The above perspective is a simple way to look at it. I am ignoring other things like temporary tables in memory and other temporary memory that will also consume memory with the assumption queries are simple join and order by queries. But if you are using temporary tables and have large analytical queries, you have to account for that memory in your average memory per PostgreSQL connection to arrive at the usage needed and then maybe reduce shared buffers to make sure the total usage is within total RAM and not end up using swap or causing large flush of the file system cache.
If you want to lower your shared buffers to say 20% instead of the default 25%, you would change the macro for the parameter to be set to (RAM/8192)/5 or
{DBInstanceClassMemory/40960}
To override a parameter in a particular group you can do as follows:
$ aws rds modify-db-parameter-group --db-parameter-group-name jkpg12pg \
--region us-east-2 --endpoint https://rds-preview.us-east-2.amazonaws.com \
--parameters "ParameterName=shared_buffers,ParameterValue=\"{DBInstanceClassMemory/40960}\",ApplyMethod=pending-reboot"
When you list it again you see the change in the parameter group. If you notice that for this parameter, the
ApplyMethod is
pending-reboot. For static parameters you can only apply them on reboot and
shared_buffers is a static parameter. For dynamic parameters you can also use "
immediate" as
ApplyMethod, which will apply the changes immediately to all database instances using the parameter group.
In our case we have still not applied it to the database yet so it does not matter. Lets first apply it to our database.
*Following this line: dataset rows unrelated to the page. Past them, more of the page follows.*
Definition console_error (text : string) (st : State) : State :=
  {| user := user st; token := token st; isLoading := isLoading st;
     localStorage := localStorage st; console := console st ++ [ConsoleError text] |}.

(** [useState(null)], [useState(null)], [useState(true)]. *)
Definition initialState (storage : gmap string string) : State :=
  {| user := None; token := None; isLoading := true;
     localStorage := storage; console := [] |}.

(** [getAuthHeaders]: the [Authorization] header, if a non-empty token is
    stored. *)
Definition getAuthHeaders (st : State) : option string :=
  match localStorage st !! "access_token" with
  | Some t => if String.eqb t EmptyString then None else Some ("Bearer " +:+ t)
  | None => None
  end.

Section Server.

(** The server behind [fetch], and the decoding of a token. *)
Variable fetch_login : LoginData -> Fetch AuthResponse.
Variable fetch_register : RegisterData -> Fetch User.
Variable fetch_users : option string -> Fetch (list User).
Variable decode : string -> Rest TokenPayload.

(** [api.auth.login]: the token is stored before the response is
    returned. *)
Definition api_login (data : LoginData) (st : State) : Rest AuthResponse * State :=
  match api_call "Login failed: " (fetch_login data) with
  | Resolved authData => (Resolved authData, setItem "access_token" (access_token authData) st)
  | Rejected e => (Rejected e, st)
  end.

(** [api.auth.logout]. *)
Definition api_logout (st : State) : State := removeItem "access_token" st.

(** [api.auth.register]. *)
Definition api_register (data : RegisterData) : Rest User :=
  api_call "Registration failed: " (fetch_register data).

(** [api.users.getAll], sent with [getAuthHeaders()]. *)
Definition api_users_getAll (st : State) : Rest (list User) :=
  api_call "Failed to fetch users: " (fetch_users (getAuthHeaders st)).

(** [allUsers.find(user => user.username === username)]; no user name
    equals [undefined]. *)
Definition find_user (name : option string) (allUsers : list User) : option User :=
  match name with
  | Some name0 => List.find (fun u => String.eqb (username u) name0) allUsers
  | None => None
  end.

(** The [catch] and [finally] of [login]: log, rethrow, stop loading. *)
Definition login_failed (e : string) (st : State) : Rest unit * State :=
  (Rejected e, setIsLoading false (console_error "Login failed:" st)).

Definition login (data : LoginData) (st : State) : Rest unit * State :=
  let st1 := setIsLoading true st in
  match api_login data st1 with
  | (Rejected e, st2) => login_failed e st2
  | (Resolved authResponse, st2) =>
      let st3 := setToken (Some (access_token authResponse)) st2 in
      match decode (access_token authResponse) with
      | Rejected e => login_failed e st3
      | Resolved tokenPayload =>
          match api_users_getAll st3 with
          | Rejected e => login_failed e st3
          | Resolved allUsers =>
              match find_user (sub tokenPayload) allUsers with
              | None => login_failed "User not found after login" st3
              | Some currentUser =>
                  (Resolved (), setIsLoading false (setUser (Some currentUser) st3))
              end
          end
      end
  end.

(** [register]: the account is created, then [login] is awaited; both
    [catch] blocks log when [login] throws. *)
Definition register (data : RegisterData) (st : State) : Rest unit * State :=
  let st1 := setIsLoading true st in
  match api_register data with
  | Rejected e => (Rejected e, setIsLoading false (console_error "Registration failed:" st1))
  | Resolved newUser =>
      match login {| login_username := reg_username data;
                     login_password := reg_password data |} st1 with
      | (Resolved _, st2) => (Resolved (), setIsLoading false st2)
      | (Rejected e, st2) =>
          (Rejected e, setIsLoading false (console_error "Registration failed:" st2))
      end
  end.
$ aws rds modify-db-instance \
--db-instance-identifier mypg12b3 --db-parameter-group jkpg12pg \
--region us-east-2 --endpoint https://rds-preview.us-east-2.amazonaws.com
Note however changing the group does not mean all the parameters are in effect. Since static changes can only be applied after a reboot, we will reboot the instance as follows:
$ aws rds reboot-db-instance --db-instance-identifier mypg12b3 \
--region us-east-2 --endpoint https://rds-preview.us-east-2.amazonaws.com
With the reboot now we have a database running with a custom parameter group which has parameters sets tuned based on the expected workflow. You may not get them right in the first try but now you know how to set them and apply them to the database using the CLI commands.
This blog represents my own view points and not of my employer, Amazon Web Services.